If take_avg_loss is True, the update() method loss argument has to be a mean loss. If take_avg_loss is False then the update() method loss argument has to be a sum of losses. See PyTorch Lightning Metrics for the metric usage instruction.

Examples

>>> from atommic.collections.common.metrics.global_average_loss_metric import GlobalAverageLossMetric
>>> metric = GlobalAverageLossMetric()
>>> metric.update(torch.tensor(1.0), torch.tensor(1))
>>> metric.update(torch.tensor(2.0), torch.tensor(1))
>>> metric.compute()
tensor(1.5000)
>>> metric.update(torch.tensor(3.0), torch.tensor(1))
>>> metric.compute()
tensor(2.0000)
__init__(dist_sync_on_step=False, process_group=None, take_avg_loss=True)[source]#

Inits GlobalAverageLossMetric.

Parameters
  • dist_sync_on_step (bool) –

    Synchronize metric state across processes at each method forward() call before returning the value at

    the step. Default is False.

  • process_group (Any, optional) – Specify the process group on which synchronization is called. default: None (which selects the entire world). Default is None.

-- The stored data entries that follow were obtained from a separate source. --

(** * The theorems *)

(** C8.  End to end on aarch64, in a release build: let a table give the rule of every frame's
    address, as the unwind data of the modules does, and let the stack and the registers
    hold a call stack, each rule denoting the caller in terms of the memory.  Then a loop
    over the iterator, through a rule cache with any history of walks of these modules,
    yields exactly the instruction pointer and the return addresses of the call stack,
    stripped of their authentication bits, finishes without an error after one more call,
    and leaves a cache that can be used for the next walk. *)
Theorem iterator_yields_call_stack_aarch64 `{Profile, BinarySearch, Gimli, MachoUnwindInfo,
    PeUnwindInfo, !ContextReuse, ExprFuel, ChainFuel} {St} `{PureReader St}
    (u : UnwinderAarch64.t) (rules : Z → option UnwindRuleAarch64)
    (pc : Z) (r : UnwindRegsAarch64) (c : CacheAarch64.t) (st : St) (frames : list FrameAddress) :
  overflow_checks = false → describes (St := St) u rules → wf_rules rules →
  shareable (St := St) u c → is_u64 pc → wf_regs r →
  call_stack rules (memory st) (InstructionPointer pc) r frames →
  ∃ c' r', collect_frames (2 + length frames) u (UnwinderAarch64.iter_frames u pc r c st) =
      Val (InstructionPointer pc :: frames, Finished, (Done, (c', (r', st)))) ∧
    shareable (St := St) u c'.
Proof.
  intros Hrel Hdesc Hrules Hc Hpc Hr Hstack.
  destruct (call_stack_walk_aarch64 rules (InstructionPointer pc) r st frames Hrules Hpc Hr
    Hstack) as [r' Hwalk].
  destruct (iterator_walks u _ pc _ c st frames _ Hrel Hdesc Hc Hwalk) as (c' & Hrun & Hc').
  by exists c', r'.
Qed.

(** C10.  Without unwind data an aarch64 stack is unwound by frame pointers: in a release
    build, if no module covers the code and the frame pointer register heads a linked list
    of frame records that lies above the stack pointer, ascends in memory and ends in a
    record with a null frame pointer, the iterator yields the instruction pointer and the
    stripped return addresses of the list, except that of the last record, and finishes
    without an error. *)
Theorem iterator_follows_frame_records `{Profile, BinarySearch, Gimli, MachoUnwindInfo,
    PeUnwindInfo, !ContextReuse, ExprFuel, ChainFuel} {St} `{PureReader St}
    (u : UnwinderAarch64.t) (pc : Z) (r : UnwindRegsAarch64)
    (c : CacheAarch64.t) (st : St) (ras : list Z) :
  overflow_checks = false → wf_unwinder u → shareable (St := St) u c →
  is_u64 pc → wf_regs r → sp r < fp r + 16 →
  frame_chain (memory st) (lr_mask r) (fp r) ras →
  Forall (λ a, Forall (outside a) (modules u)) (pc :: (Z.pred <$> ras)) →
  ∃ c' r', collect_frames (2 + length ras) u (UnwinderAarch64.iter_frames u pc r c st) =
      Val (InstructionPointer pc :: (ReturnAddress <$> ras), Finished,
           (Done, (c', (r', st)))) ∧
    shareable (St := St) u c'.
Proof.
  intros Hrel Hu Hc Hpc Hr Hsp Hchain [Hout Houts]%Forall_cons.
  assert (Hrule : ∀ a, is_u64 a → Forall (outside a) (modules u) →
    uncovered_rules u a = Some UseFramePointer).
  { intros a. by apply (@uncovered_rules_outside _ _ _ ArchAarch64 u a). }
  assert (Hstack : call_stack (uncovered_rules u) (memory st) (InstructionPointer pc) r
    (ReturnAddress <$> ras)).
  { apply frame_chain_stack_aarch64; [by apply Hrule| |done|done].
    rewrite Forall_fmap in Houts. apply frame_chain_words_aarch64 in Hchain; [|apply Hr].
    rewrite Forall_forall in *. intros ra Hra. apply Hrule; [by apply Hchain|].
    by apply Houts. }
  assert (Hrules : wf_rules (uncovered_rules u)).
  { intros a rule. unfold uncovered_rules. repeat case_match; by intros; simplify_eq. }
  destruct (call_stack_walk_aarch64 _ (InstructionPointer pc) r st _ Hrules Hpc Hr Hstack)
    as [r' Hwalk].
  destruct (iterator_walks u _ pc _ c st _ _ Hrel (uncovered_rules_describe u) Hc Hwalk)
    as (c' & Hrun & Hc').
  exists c', r'. by rewrite length_fmap in Hrun.
Qed.

(** * A stack whose code pointers are authenticated

    The innermost frame has DWARF data, the callers have none. *)

Abbreviation aarch64_shareable :=
  (@shareable release_profile scan_search toy_gimli toy_macho toy_pe toy_fuel
     example_chain_fuel_aarch64 ArchAarch64 _ _ _ (list Z) words_reader).
Abbreviation aarch64_describes :=
  (@describes release_profile scan_search toy_gimli toy_macho toy_pe toy_fuel
     example_chain_fuel_aarch64 ArchAarch64 _ _ _ (list Z) words_reader).

Definition example_rules_aarch64 (a : Z) : option UnwindRuleAarch64 :=
  if a =? 0x7180 then Some UseFramePointer
  else @uncovered_rules release_profile scan_search toy_gimli ArchAarch64
         example_unwinder_aarch64 a.

(** A row that translates gives its rule, whatever the frame. *)
Lemma row_gives_rule_aarch64 `{Profile, Gimli, ExprFuel} {St} `{StackReader St} section row
    enc (first : bool) (rs : UnwindRegsAarch64 * St) rule :
  translate_into_unwind_rule (row_cfa row) (row_register row AArch64_X29)
    (row_register row AArch64_X30) = Val (Ok rule) →
  dwarf_unwind_frame section row enc first rs = Val (Ok (ExecRule rule), rs).
Proof.
  intros Htr. unfold dwarf_unwind_frame; cbn [DwarfAarch64]. unfold A64Dwarf.unwind_frame.
  unfold mbind, M_bind, lift. by rewrite Htr.
Qed.

(** The rule of the innermost frame is that of the FDE's row. *)
Lemma example_rules_describe_aarch64 :
  aarch64_describes example_unwinder_aarch64 example_rules_aarch64.
Proof.
  intros a rule. unfold example_rules_aarch64. destruct (Z.eqb_spec a 0x7180) as [->|Hne].
  - intros [= <-].
    refine (@rule_at_row release_profile scan_search toy_gimli toy_macho toy_pe toy_fuel
      example_chain_fuel_aarch64 ArchAarch64 _ _ _ (list Z) words_reader
      example_unwinder_aarch64 0x7180 0%nat 0x180 example_module_aarch64
      (mk_index [0x100] [0]) [0x1100; 0; 29; 16; -8; -16] [] 0 0x1180
      [0x1100; 0; 29; 16; -8; -16] [0x1100; 0; 29; 16; -8; -16] UseFramePointer
      _ _ _ _ _ _ _ _).
    8: by intros enc first rs; apply row_gives_rule_aarch64.
    all: reflexivity.
  - by apply uncovered_rules_describe.
Qed.

Lemma example_rules_wf_aarch64 : wf_rules example_rules_aarch64.
Proof.
  intros a rule. unfold example_rules_aarch64, uncovered_rules.
  repeat case_match; by intros; simplify_eq.
Qed.

#[local] Instance toy_context_irrelevant : @ContextReuse toy_gimli.
Proof. done. Qed.

(** The user address space has 48 bits; the first return address is signed. *)
Definition signed_regs : UnwindRegsAarch64 :=
  mk_regs (mk_mask (Z.ones 48)) 0x9000 0x10 0x10.
Definition signed_stack : list Z :=
  [0; 0; 0x20; 0x25000000009200; 0x30; 0x9300; 0; 0x9400].

Example example_call_stack_aarch64 :
  call_stack example_rules_aarch64 (memory signed_stack) (InstructionPointer 0x7180)
    signed_regs [ReturnAddress 0x9200; ReturnAddress 0x9300].
Proof.
  do 2 (eapply (called_from _ _ _ _ UseFramePointer);
    [reflexivity..|discriminate|intros; discriminate|]).
  eapply no_caller, (outermost_frame_record _ _ _ _ 0x9400); reflexivity.
Qed.

Lemma example_unwinder_wf_aarch64 : wf_unwinder example_unwinder_aarch64.
Proof.
  split_and!; [repeat constructor; by vm_compute| |by vm_compute].
  intros [|i] [|j] m m' Hij; simpl; try lia; done.
Qed.

Lemma iterator_yields_call_stack_aarch64_witness :
  ∃ c' r', aarch64_collect 4 example_unwinder_aarch64
      (iterator_new 0x7180 signed_regs aarch64_new_cache signed_stack) =
      Val ([InstructionPointer 0x7180; ReturnAddress 0x9200; ReturnAddress 0x9300], Finished,
           (Done, (c', (r', signed_stack)))) ∧
    aarch64_shareable example_unwinder_aarch64 c'.
Proof.
  apply (@iterator_yields_call_stack_aarch64 release_profile scan_search toy_gimli toy_macho
    toy_pe toy_context_irrelevant toy_fuel example_chain_fuel_aarch64 (list Z) words_reader
    words_pure example_unwinder_aarch64 example_rules_aarch64 0x7180 signed_regs
    aarch64_new_cache signed_stack [ReturnAddress 0x9200; ReturnAddress 0x9300]).
  - reflexivity.
  - apply example_rules_describe_aarch64.
  - apply example_rules_wf_aarch64.
  - apply shareable_new.
  - range.
  - split_and!; by vm_compute.
  - apply example_call_stack_aarch64.
Defined.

  • take_avg_loss (bool) – If True values of update() method loss argument has to be a mean loss. If False values of update() method loss argument has to be a sum of losses. Default is True.

compute()[source]#

Returns mean loss.

full_state_update: bool = True#
update(loss, num_measurements)[source]#

Updates loss_sum and num_measurements.

Parameters
  • loss (torch.Tensor) – A float zero dimensional torch.Tensor which is either sum or average of losses for processed examples. See take_avg_loss parameter of __init__().

  • num_measurements (torch.Tensor) – An integer zero dimensional torch.Tensor which contains a number of loss measurements. The sum or mean of the results of these measurements are in the loss parameter.